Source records
....

(* ===== verification/DriverSim.v ===== *)
(** * The driver does not see which transport it has

    Two transports related by a simulation give the driver the same results.
    Together with [BridgeProps] this carries what holds of the driver on the
    bus over to the driver on the CH341 transport. *)

From S2P Require Import Prelude Errors Stream Encoder Config Effects Usb Ch341 Ch341Facts Ch341Ops.
From S2P Require Import Ch341Link Bus Bridge BridgeLaws BridgeFacts Ch341Props BridgeProps Driver.

Open Scope string_scope.
Open Scope list_scope.
Open Scope Z_scope.
Open Scope go_scope.

Create HintDb sim.

Section Simulation.
Context {W1 W2 : Type} `{Clock W1, I2CTransport W1, Clock W2, I2CTransport W2}.
Context (R : W1 -> W2 -> Prop).

Class Simulation : Prop := {
  sim_now w1 w2 : R w1 w2 -> now w1 = now w2;
  sim_sleep d w1 w2 : 0 <= d -> R w1 w2 -> R (sleep d w1) (sleep d w2);
  sim_transaction a wr n w1 w2 : 0 <= a -> R w1 w2 ->
    (Transaction a wr n w1).1 = (Transaction a wr n w2).1 /\
    R (Transaction a wr n w1).2 (Transaction a wr n w2).2;
}.

(** Same outcome, in related states. *)
Definition sim {A} (m1 : IO W1 A) (m2 : IO W2 A) : Prop := forall w1 w2, R w1 w2 ->
  match m1 w1, m2 w2 with
  | Some (r1, w1'), Some (r2, w2') => r1 = r2 /\ R w1' w2'
  | None, None => True
  | _, _ => False
  end.

Context `{!Simulation}.

Lemma sim_ret {A} (a : A) : sim (io_ret a) (io_ret a).
Proof. by intros w1 w2 HR. Qed.

Lemma sim_fail {A} e : sim (@io_fail W1 A e) (io_fail e).
Proof. by intros w1 w2 HR. Qed.

Lemma sim_must {A} (o : option A) : sim (io_must o) (io_must o).
Proof. by destruct o; intros w1 w2 HR. Qed.

Lemma sim_read {A} (f : W1 -> A) (g : W2 -> A) :
  (forall w1 w2, R w1 w2 -> f w1 = g w2) -> sim (io_read f) (io_read g).
Proof. intros Hfg w1 w2 HR. simpl. by rewrite (Hfg w1 w2 HR). Qed.

Lemma sim_pause d : 0 <= d -> sim (io_effect (sleep d)) (io_effect (sleep d)).
Proof. intros Hd w1 w2 HR. simpl. split; [done|]. by apply sim_sleep. Qed.

Lemma sim_bind {A B} (m1 : IO W1 A) (m2 : IO W2 A) (f1 : A -> IO W1 B) (f2 : A -> IO W2 B) :
  sim m1 m2 -> (forall a, sim (f1 a) (f2 a)) -> sim (io_bind m1 f1) (io_bind m2 f2).
Proof.
  intros Hm Hf w1 w2 HR. unfold io_bind. specialize (Hm w1 w2 HR).
  destruct (m1 w1) as [[r1 w1']|], (m2 w2) as [[r2 w2']|]; try done.
  destruct Hm as [-> HR']. destruct r2; [by apply Hf|done].
Qed.

Lemma sim_try {A} (m1 : IO W1 A) (m2 : IO W2 A) : sim m1 m2 -> sim (io_try m1) (io_try m2).
Proof.
  intros Hm w1 w2 HR. unfold io_try. specialize (Hm w1 w2 HR).
  destruct (m1 w1) as [[r1 w1']|], (m2 w2) as [[r2 w2']|]; try done.
  by destruct Hm as [-> HR'].
Qed.

Lemma sim_if {A} (b : bool) (m1 k1 : IO W1 A) (m2 k2 : IO W2 A) :
  sim m1 m2 -> sim k1 k2 -> sim (if b then m1 else k1) (if b then m2 else k2).
Proof. by destruct b. Qed.

#[local] Hint Resolve sim_ret sim_fail sim_must sim_bind sim_try sim_if sim_pause : sim.

Context (d : Z) (d_nonneg : 0 <= d).

Lemma sim_transact wr n : sim (transaction d wr n) (transaction d wr n).
Proof.
  intros w1 w2 HR. unfold transaction. destruct (sim_transaction d wr n w1 w2 d_nonneg HR) as [Hr HR'].
  destruct (Transaction d wr n w1), (Transaction d wr n w2). by split.
Qed.

Lemma sim_retry_loop {A} fuel deadline operation (m1 : IO W1 A) (m2 : IO W2 A) :
  sim m1 m2 -> sim (retry_loop fuel deadline operation m1) (retry_loop fuel deadline operation m2).
Proof.
  intros Hm. induction fuel as [|fuel IH]; intros w1 w2 HR; cbn [retry_loop]; [done|].
  specialize (Hm w1 w2 HR).
  destruct (m1 w1) as [[r1 w1']|], (m2 w2) as [[r2 w2']|]; try done.
  destruct Hm as [-> HR']. destruct r2 as [a|e]; [done|].
  rewrite (sim_now w1' w2' HR'). destruct (_ || _); [done|]. apply IH. by apply sim_sleep.
Qed.

Lemma sim_retryIO {A} operation (m1 : IO W1 A) (m2 : IO W2 A) :
  sim m1 m2 -> sim (retryIO operation m1) (retryIO operation m2).
Proof.
  intros Hm w1 w2 HR. unfold retryIO. rewrite (sim_now w1 w2 HR). by apply sim_retry_loop.
Qed.

#[local] Hint Resolve sim_transact sim_retryIO : sim.

Lemma sim_selectRegisterOnce r : sim (selectRegisterOnce d r) (selectRegisterOnce d r).
Proof. apply sim_bind; eauto with sim. Qed.

Lemma sim_readRegister r n : sim (readRegister d r n) (readRegister d r n).
Proof.
  apply sim_if; [apply sim_fail|]. apply sim_retryIO, sim_bind; [apply sim_selectRegisterOnce|].
  intros _. apply sim_bind; eauto with sim.
Qed.

Lemma sim_writeRegister r data : sim (writeRegister d r data) (writeRegister d r data).
Proof. apply sim_retryIO, sim_bind; eauto with sim. Qed.

#[local] Hint Resolve sim_selectRegisterOnce sim_readRegister sim_writeRegister : sim.

Lemma sim_readByte r : sim (readByte d r) (readByte d r).
Proof. apply sim_bind; eauto with sim. Qed.

Lemma sim_readShort r : sim (readUnsignedBigEndianShort d r) (readUnsignedBigEndianShort d r).
Proof. apply sim_bind; eauto with sim. Qed.

Lemma sim_writeShort r v : sim (writeUnsignedBigEndianShort d r v) (writeUnsignedBigEndianShort d r v).
Proof. apply sim_if; eauto with sim. Qed.

Lemma sim_bestEffortErrorCode : sim (bestEffortErrorCode d) (bestEffortErrorCode d).
Proof.
  apply sim_bind; [apply sim_try, sim_retryIO, sim_selectRegisterOnce|]. intros [[]|e]; [|apply sim_ret].
  apply sim_bind; [eauto with sim|]. intros [data|e]; eauto with sim.
Qed.

Lemma sim_check_context ctx : sim (check_context ctx) (check_context ctx).
Proof. destruct ctx; [apply sim_fail|apply sim_ret]. Qed.

#[local] Hint Resolve sim_readByte sim_readShort sim_writeShort sim_bestEffortErrorCode sim_check_context : sim.

Lemma sim_ProtocolMajor ctx : sim (ProtocolMajor d ctx) (ProtocolMajor d ctx).
Proof. apply sim_bind; [eauto with sim|intros _]. apply sim_bind; eauto with sim. Qed.

Lemma sim_certificate_loop fuel : forall length offset register certificate,
  sim (certificate_loop fuel d length offset register certificate)
      (certificate_loop fuel d length offset register certificate).
Proof.
  induction fuel as [|fuel IH]; intros length offset register certificate; cbn [certificate_loop];
    [apply sim_must|].
  apply sim_if; [|apply sim_ret]. apply sim_bind; eauto with sim.
Qed.

Lemma sim_ReadCertificate ctx : sim (ReadCertificate d ctx) (ReadCertificate d ctx).
Proof.
  apply sim_bind; [eauto with sim|intros _]. apply sim_bind; [eauto with sim|intros length].
  apply sim_if; [apply sim_fail|apply sim_certificate_loop].
Qed.

Lemma sim_poll_loop fuel deadline : sim (poll_loop fuel d deadline) (poll_loop fuel d deadline).
Proof.
  induction fuel as [|fuel IH]; cbn [poll_loop]; [apply sim_must|].
  apply sim_bind; [eauto with sim|intros polled]. apply sim_if; [apply sim_ret|].
  apply sim_bind; [apply sim_read; intros w1 w2 HR; by rewrite (sim_now w1 w2 HR)|intros b].
  apply sim_if; [apply sim_bind; eauto with sim|].
  apply sim_bind; [by apply sim_pause|intros _]. apply IH.
Qed.

Lemma sim_SignChallenge ctx challenge : sim (SignChallenge d ctx challenge) (SignChallenge d ctx challenge).
Proof.
  unfold SignChallenge. apply sim_bind; [eauto with sim|intros _]. apply sim_if; [apply sim_fail|].
  apply sim_bind; [eauto with sim|intros _]. apply sim_bind; [eauto with sim|intros _].
  apply sim_bind; [eauto with sim|intros _]. apply sim_bind; [by apply sim_pause|intros _].
  apply sim_bind; [apply sim_read; intros w1 w2 HR; by rewrite (sim_now w1 w2 HR)|intros deadline].
  apply sim_bind; [apply sim_poll_loop|intros _]. apply sim_bind; [eauto with sim|intros length].
  apply sim_if; eauto with sim.
Qed.
End Simulation.

Arguments Simulation {W1 W2} {_ _ _ _} R.

(** The CH341 transport on an ideal bridge simulates the bus. *)
#[export] Instance linked_simulation {S : Type} `{Slave S, GousbText, MapOrder} :
  Simulation (W1 := Ch341Transport (host S)) (W2 := bus S) linked.
Proof.
  constructor.
  - intros t b [_ [Ht _]]. exact Ht.
  - intros d t b Hd [Hu [Ht Hs]]. split; [exact Hu|]. split; [cbn; by rewrite Ht|exact Hs].
  - intros a wr n t b Ha Hl. pose proof (transaction_linked t b a wr n Ha Hl) as Htr.
    destruct (Transaction a wr n t), (Transaction a wr n b). exact Htr.
Qed.

(** ** Properties *)

Definition demo_bus : bus () := MkBus 0 ().

Lemma demo_linked : linked (demo_transport []) demo_bus.
Proof.
  split; [|done]. split_and!; try done. right.
  exists [], (MkUSBID 0x1a86 0x5512), [], bridge_desc. split_and!; try done; vm_compute; by eexists.
Qed.

(** C4: the CH341 transport implements the I2C bus of [Bus].  Over a bridge that
    follows the stream protocol, on any device, each transaction has the effect on
    the device and returns what running its packets on the bus has and returns, for
    one packet and for many, with the session opened on the way if there was none.
    On that bus a NACK error comes from a packet that reports a refused byte; a
    byte in a packet without reports, such as the read address of a request of
    several packets, may be refused unnoticed ([Nack.read_address_unreported]). *)
Theorem transaction_refines_bus {S : Type} `{Slave S, GousbText, MapOrder}
    (t : Ch341Transport (host S)) (b : bus S) a w n :
  0 <= a -> linked t b ->
  (Transaction a w n t).1 = (Transaction a w n b).1 /\
  linked (Transaction a w n t).2 (Transaction a w n b).2.
Proof. intros Ha Hl. exact (sim_transaction linked a w n t b Ha Hl). Qed.

Example transaction_refines_bus_witness :
  (Transaction 0x11 [0x30] 100 (demo_transport [])).1 = (Transaction 0x11 [0x30] 100 demo_bus).1 /\
  linked (Transaction 0x11 [0x30] 100 (demo_transport [])).2 (Transaction 0x11 [0x30] 100 demo_bus).2.
Proof. apply (transaction_refines_bus (demo_transport []) demo_bus); [lia|exact demo_linked]. Defined.

(** C13: the driver on the CH341 transport is the driver on the bus: reading the
    certificate and signing a challenge end in the same result and leave the
    device in the same state at the same time. *)
Theorem driver_over_ch341 {S : Type} `{Slave S, GousbText, MapOrder}
    (t : Ch341Transport (host S)) (b : bus S) d ctx challenge :
  0 <= d -> linked t b ->
  (exists r t' b', ReadCertificate d ctx t = Some (r, t') /\ ReadCertificate d ctx b = Some (r, b') /\
    linked t' b') /\
  (exists r t' b', SignChallenge d ctx challenge t = Some (r, t') /\
    SignChallenge d ctx challenge b = Some (r, b') /\ linked t' b').
Proof.
  intros Hd Hl. split.
  - pose proof (sim_ReadCertificate linked d Hd ctx t b Hl) as Hsim.
    destruct (ReadCertificate_live d ctx b) as (r & b' & Hb & _). rewrite Hb in Hsim.
    destruct (ReadCertificate d ctx t) as [[r1 t']|]; [|done]. destruct Hsim as [-> ?]. by exists r, t', b'.
  - pose proof (sim_SignChallenge linked d Hd ctx challenge t b Hl) as Hsim.
    destruct (SignChallenge_live d ctx challenge b) as (r & b' & Hb & _). rewrite Hb in Hsim.
    destruct (SignChallenge d ctx challenge t) as [[r1 t']|]; [|done]. destruct Hsim as [-> ?]. by exists r, t', b'.
Qed.

Example driver_over_ch341_witness :
  (exists r t' b', ReadCertificate 0x11 None (demo_transport []) = Some (r, t') /\
    ReadCertificate 0x11 None demo_bus = Some (r, b') /\ linked t' b') /\
  (exists r t' b', SignChallenge 0x11 None [1; 2] (demo_transport []) = Some (r, t') /\
    SignChallenge 0x11 None [1; 2] demo_bus = Some (r, b') /\ linked t' b').
Proof. apply (driver_over_ch341 (demo_transport []) demo_bus); [lia|exact demo_linked]. Defined.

....

Begin with the first line of the data above and, please, print each line exactly until you have printed the line containing "sim_now w1 w2 : R w1 w2 -> now w1 = now w2;"; print nothing else.

RESULT ::
(* ===== verification/DriverSim.v ===== *)
(** * The driver does not see which transport it has

    Two transports related by a simulation give the driver the same results.
    Together with [BridgeProps] this carries what holds of the driver on the
    bus over to the driver on the CH341 transport. *)

From S2P Require Import Prelude Errors Stream Encoder Config Effects Usb Ch341 Ch341Facts Ch341Ops.
From S2P Require Import Ch341Link Bus Bridge BridgeLaws BridgeFacts Ch341Props BridgeProps Driver.

Open Scope string_scope.
Open Scope list_scope.
Open Scope Z_scope.
Open Scope go_scope.

Create HintDb sim.

Section Simulation.
Context {W1 W2 : Type} `{Clock W1, I2CTransport W1, Clock W2, I2CTransport W2}.
Context (R : W1 -> W2 -> Prop).

Class Simulation : Prop := {
  sim_now w1 w2 : R w1 w2 -> now w1 = now w2;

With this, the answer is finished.